> [EXERCISE INSTRUCTIONS]:
Starting at the first line of the data below, repeat each line word for word up to and including the line with "destruct (reliable_push (tag_ref".

> [GIVEN ENTRIES]:
§ §
Lemma merge_reliable w id t platform digest size annotations :
  repo_ok w id -> plain t -> digest <> "" -> (0 <= size)%Z ->
  let index' := after_merge w id t (native_from platform) digest size annotations in
  exists d w', merge_platform_into_index id t platform digest size annotations w = (Ok (d, index'), w') /\
    repo_ok w' id /\
    (forall t', tag_index w' id t' = if bool_decide (t' = t) then Some index' else tag_index w id t').
Proof.
  intros Hok Hp Hd Hs. simpl. set (index' := after_merge _ _ _ _ _ _ _). pose proof (proj2 Hp) as Hn.
  unfold merge_platform_into_index. rewrite (canonical_tag_ref id t Hp). unfold io_bind, io_try, io_of, io_ret.
  rewrite reliable_auth. pose proof (reliable_pull (tag_ref id t) [MEDIA_TYPE_OCI_IMAGE_MANIFEST; MEDIA_TYPE_OCI_IMAGE_INDEX] w) as Hpull.
  assert (exists pulled, pull_manifest_raw (tag_ref id t) [MEDIA_TYPE_OCI_IMAGE_MANIFEST; MEDIA_TYPE_OCI_IMAGE_INDEX] w = (pulled, w) /\
    starting_index pulled = Ok (default fresh_index (tag_index w id t)) /\
    validate_image_index (default fresh_index (tag_index w id t)) = Ok tt) as (pulled & -> & -> & Hv).
  { unfold tag_index. rewrite Hn. destruct (Hok t Hn) as [E|(b & ix & E & Hb & Hv)]; rewrite E in *; simpl.
    - destruct Hpull as [what ->]. eauto.
    - rewrite Hpull, Hb. eexists. split; [done|]. simpl. by rewrite (parse_valid b ix Hb Hv). }
  unfold put_index. destruct (index_to_vec_total index') as [data Hdata]. unfold index', after_merge in Hdata. rewrite Hdata.
  unfold io_bind, io_ret.
  destruct (reliable_push (tag_ref id t) data MEDIA_TYPE_OCI_IMAGE_INDEX w) as (d & w' & -> & Hserved).
  pose proof (index_from_slice _ _ Hdata) as Hslice.
  assert (forall t', (tag_ref id t' = tag_ref id t) <-> t' = t) as Hinj.
  { intros t'. unfold tag_ref. split; [by intros [=]|by intros ->]. }
  eexists _, w'. split; [done|]. split.
  - intros t' Ht'. rewrite Hserved by done. case_bool_decide as E.
    + right. eexists _, _. split_and!; [done|exact Hslice|]. by apply validate_merged.
    + by apply Hok.
  - intros t'. unfold tag_index at 1. rewrite Hserved by done.
    assert (bool_decide (tag_ref id t' = tag_ref id t) = bool_decide (t' = t)) as -> by (apply bool_decide_ext, Hinj).
    case_bool_decide as Et; [|done]. subst t'. rewrite Hn. simpl. by rewrite Hslice.
Qed.

(** ** Reads *)

Lemma alias_plain a : alias_wf a = true -> plain (alias_display a).
Proof. intros Ha. split; [by apply alias_display_plain|by apply alias_not_internal]. Qed.
Lemma version_plain v : version_wf v = true -> plain (version_display v).
Proof. apply (alias_plain (AVersion v)). Qed.

Lemma fetch_reliable client w id t index : repo_ok w id -> plain t -> tag_index w id t = Some index ->
  exists d, fetch_manifest client (clone_with_tag id t) w = (Ok (d, MIndex index), w).
Proof.
  intros Hok Hp Hi. destruct (repo_ok_index w id t index Hok Hi) as (_ & b & Hs & Hb & Hv).
  unfold fetch_manifest, fetch_manifest_addressed, fetch_manifest_raw, read_reference.
  rewrite (canonical_tag_ref id t Hp). unfold io_bind, io_map_err, io_of, io_ret.
  rewrite reliable_auth. simpl. pose proof (reliable_pull (tag_ref id t) ACCEPTED_MANIFEST_MEDIA_TYPES w) as Hpull.
  rewrite Hs in Hpull. rewrite Hpull. simpl. rewrite (parse_valid b index Hb Hv). simpl.
  rewrite (digest_parse_display _ (hash_wf Sha256 b)). simpl. eauto.
Qed.

Lemma list_tags_reliable fuel client w id : (0 < c_tag_chunk_size client)%nat -> (length (tags_of w id) < fuel)%nat ->
  list_tags_addressed fuel client id CanonicalRead w = (Ok (Some (tags_of w id)), w) \/
  (tags_of w id = [] /\ exists what, list_tags_addressed fuel client id CanonicalRead w = (Err (RepositoryNotFound what), w)).
Proof.
  intros Hn Hfuel. unfold list_tags_addressed, read_reference, io_bind at 1 2. rewrite reliable_auth.
  set (r := canonical_reference id). pose proof (reliable_sorted w (pr_registry id) (pr_repository id)) as Hs.
  assert (~ In "" (tags_of w id)) as He by (intros [? _]%reliable_listing; done).
  assert (listing w (rf_registry r) (rf_repository r) = tags_of w id) as Hl.
  { unfold r, canonical_reference. by destruct (pr_tag id), (pr_digest id). }
  pose proof (fun after => reliable_list r (c_tag_chunk_size client) after w) as Hlist. rewrite Hl in Hlist. cbv zeta in Hlist.
  destruct (tags_of w id) as [|t ts] eqn:Et.
  - destruct fuel as [|fuel]; [simpl in Hfuel; lia|]. cbn [paginate]. unfold io_bind.
    destruct (Hlist (Some "")) as [->|[_ [what ->]]]; [left|right; eauto].
    assert (page [] (c_tag_chunk_size client) (Some "") = []) as -> by (unfold page; simpl; by rewrite firstn_nil).
    simpl. by destruct (c_tag_chunk_size client); [lia|].
  - left. apply (paginate_resume (t :: ts) (c_tag_chunk_size client)) with (rest := t :: ts); try done.
    + rewrite <- Et. exact Hs.
    + intros after. by destruct (Hlist after) as [?|[? _]].
Qed.

Lemma list_or_empty_reliable fuel client w id : (0 < c_tag_chunk_size client)%nat -> (length (tags_of w id) < fuel)%nat ->
  list_tags_or_empty_addressed fuel client id CanonicalRead w = (Ok (Some (tags_of w id)), w).
Proof.
  intros Hn Hfuel. unfold list_tags_or_empty_addressed, io_bind, io_try.
  destruct (list_tags_reliable fuel client w id Hn Hfuel) as [->|[-> [what ->]]]; done.
Qed.

(** One platform's column of the repository. *)
Definition column w id (P : NativePlatform) (a : AliasTag) : option ImageIndexEntry :=
  if alias_wf a then tag_slot w id P (alias_display a) else None.

Lemma slot_native p e : platform_slot e = Some (native_from p) <-> en_platform e = Some (native_from p).
Proof.
  unfold platform_slot. destruct (en_platform e) as [q|]; simpl; [|done]. split.
  - by destruct (_ && _); [|intros [= ->]].
  - intros [= ->]. destruct (String.eqb_spec (native_os_text (np_os (native_from p))) "unknown") as [Eu|_]; [|done].
    by apply native_from_known in Eu.
Qed.

Lemma has_platform_slot index p :
  has_platform (MIndex index) p = bool_decide (is_Some (index_slot (ix_manifests index) (native_from p))).
Proof.
  apply eq_true_iff_eq. rewrite bool_decide_eq_true. simpl. rewrite existsb_exists. unfold entry_has. split.
  - intros (e & He & Hp). destruct (en_platform e) as [q|] eqn:Eq; [|done]. apply ord_eqb_eq in Hp as ->.
    destruct (index_slot (ix_manifests index) (native_from p)) eqn:Es; [eauto|]. exfalso. unfold index_slot in Es.
    apply last_None in Es. assert (In e []) as []. rewrite <- Es. apply filter_In. split; [done|].
    by apply bool_decide_eq_true, slot_native.
  - intros [e [He Hs]%index_slot_Some]. exists e. split; [done|]. apply slot_native in Hs. rewrite Hs. apply ord_eqb_refl.
Qed.

Section Resolve.
Context (client : Client) (w : W) (id : OciIdentifier) (p : Platform).
Hypothesis (Hok : repo_ok w id).
Let carries := carried (column w id (native_from p)).

Definition present (x : Version) : Prop := version_wf x = true /\ is_Some (tag_index w id (version_display x)).

Lemma blocking_reliable blockers : Forall present blockers ->
  has_blocking_platform client id blockers p w = (Ok (existsb carries blockers), w).
Proof.
  induction 1 as [|x blockers [Hx [index Hi]] _ IH]; [done|]. pose proof (version_plain x Hx) as Hp.
  cbn [has_blocking_platform]. unfold lift, io_bind at 1, io_map_err.
  destruct (fetch_reliable client w id _ index Hok Hp Hi) as [d ->]. cbn [result_map_err snd existsb]. rewrite has_platform_slot.
  assert (carries x = bool_decide (is_Some (index_slot (ix_manifests index) (native_from p)))) as ->.
  { unfold carries, carried, column, tag_slot. simpl. rewrite Hx, Hi. simpl. by destruct (index_slot _ _). }
  case_bool_decide; [done|]. by rewrite IH.
Qed.

Lemma resolve_levels_reliable levels : (forall l, In l levels -> Forall present (cl_blockers l)) -> forall tags,
  resolve_levels client id p levels tags w =
  (Ok ((tags ++ map version_display (reach carries levels).1)%list, (reach carries levels).2), w).
Proof.
  induction levels as [|l levels IH]; intros Hl tags; simpl; [by rewrite app_nil_r|].
  unfold io_bind, io_try. rewrite blocking_reliable by (apply Hl; by left).
  destruct (existsb carries (cl_blockers l)); simpl; [by rewrite app_nil_r|].
  rewrite IH by (intros; apply Hl; by right). destruct (reach carries levels) as [ts c]. simpl. by rewrite <- app_assoc.
Qed.

Lemma reached_display v d : map alias_display (reached carries v d) =
  (map version_display (reach_all carries d).1 ++
   if (reach_all carries d).2 then [default "latest" (v_variant v)] else [])%list.
Proof.
  unfold reached. rewrite map_app, map_map. f_equal. destruct (reach_all carries d).2; [|done]. simpl. by destruct (v_variant v).
Qed.

Lemma resolve_reliable v others d : Forall present others -> decompose v others = Some d ->
  exists is_latest, resolve_cascade_tags client id v others p w = (Ok (map alias_display (reached carries v d), is_latest), w).
Proof.
  intros Hpres Hd. destruct (decompose_blockers v others d Hd) as [Hlev Hlat].
  assert (forall l, (forall x, In x l -> In x others) -> Forall present l) as Hsub.
  { intros l Hl. rewrite List.Forall_forall in *. auto. }
  unfold resolve_cascade_tags. rewrite Hd. unfold io_bind at 1.
  rewrite resolve_levels_reliable by (intros l Hl; apply Hsub; eauto). rewrite reached_display. unfold reach_all.
  destruct (reach carries (cd_levels d)) as [ts []]; simpl; [|rewrite app_nil_r; by eexists].
  destruct (cd_latest_eligible d); unfold io_bind, io_try, io_ret; simpl; [|rewrite app_nil_r; by eexists].
  rewrite blocking_reliable by (by apply Hsub). simpl.
  destruct (existsb carries (cd_latest_blockers d)); simpl; [rewrite app_nil_r|]; by eexists.
Qed.
End Resolve.
End Reliable.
§ §
> [RESULT OF THIS TASK]:
Lemma merge_reliable w id t platform digest size annotations :
  repo_ok w id -> plain t -> digest <> "" -> (0 <= size)%Z ->
  let index' := after_merge w id t (native_from platform) digest size annotations in
  exists d w', merge_platform_into_index id t platform digest size annotations w = (Ok (d, index'), w') /\
    repo_ok w' id /\
    (forall t', tag_index w' id t' = if bool_decide (t' = t) then Some index' else tag_index w id t').
Proof.
  intros Hok Hp Hd Hs. simpl. set (index' := after_merge _ _ _ _ _ _ _). pose proof (proj2 Hp) as Hn.
  unfold merge_platform_into_index. rewrite (canonical_tag_ref id t Hp). unfold io_bind, io_try, io_of, io_ret.
  rewrite reliable_auth. pose proof (reliable_pull (tag_ref id t) [MEDIA_TYPE_OCI_IMAGE_MANIFEST; MEDIA_TYPE_OCI_IMAGE_INDEX] w) as Hpull.
  assert (exists pulled, pull_manifest_raw (tag_ref id t) [MEDIA_TYPE_OCI_IMAGE_MANIFEST; MEDIA_TYPE_OCI_IMAGE_INDEX] w = (pulled, w) /\
    starting_index pulled = Ok (default fresh_index (tag_index w id t)) /\
    validate_image_index (default fresh_index (tag_index w id t)) = Ok tt) as (pulled & -> & -> & Hv).
  { unfold tag_index. rewrite Hn. destruct (Hok t Hn) as [E|(b & ix & E & Hb & Hv)]; rewrite E in *; simpl.
    - destruct Hpull as [what ->]. eauto.
    - rewrite Hpull, Hb. eexists. split; [done|]. simpl. by rewrite (parse_valid b ix Hb Hv). }
  unfold put_index. destruct (index_to_vec_total index') as [data Hdata]. unfold index', after_merge in Hdata. rewrite Hdata.
  unfold io_bind, io_ret.
  destruct (reliable_push (tag_ref id t) data MEDIA_TYPE_OCI_IMAGE_INDEX w) as (d & w' & -> & Hserved).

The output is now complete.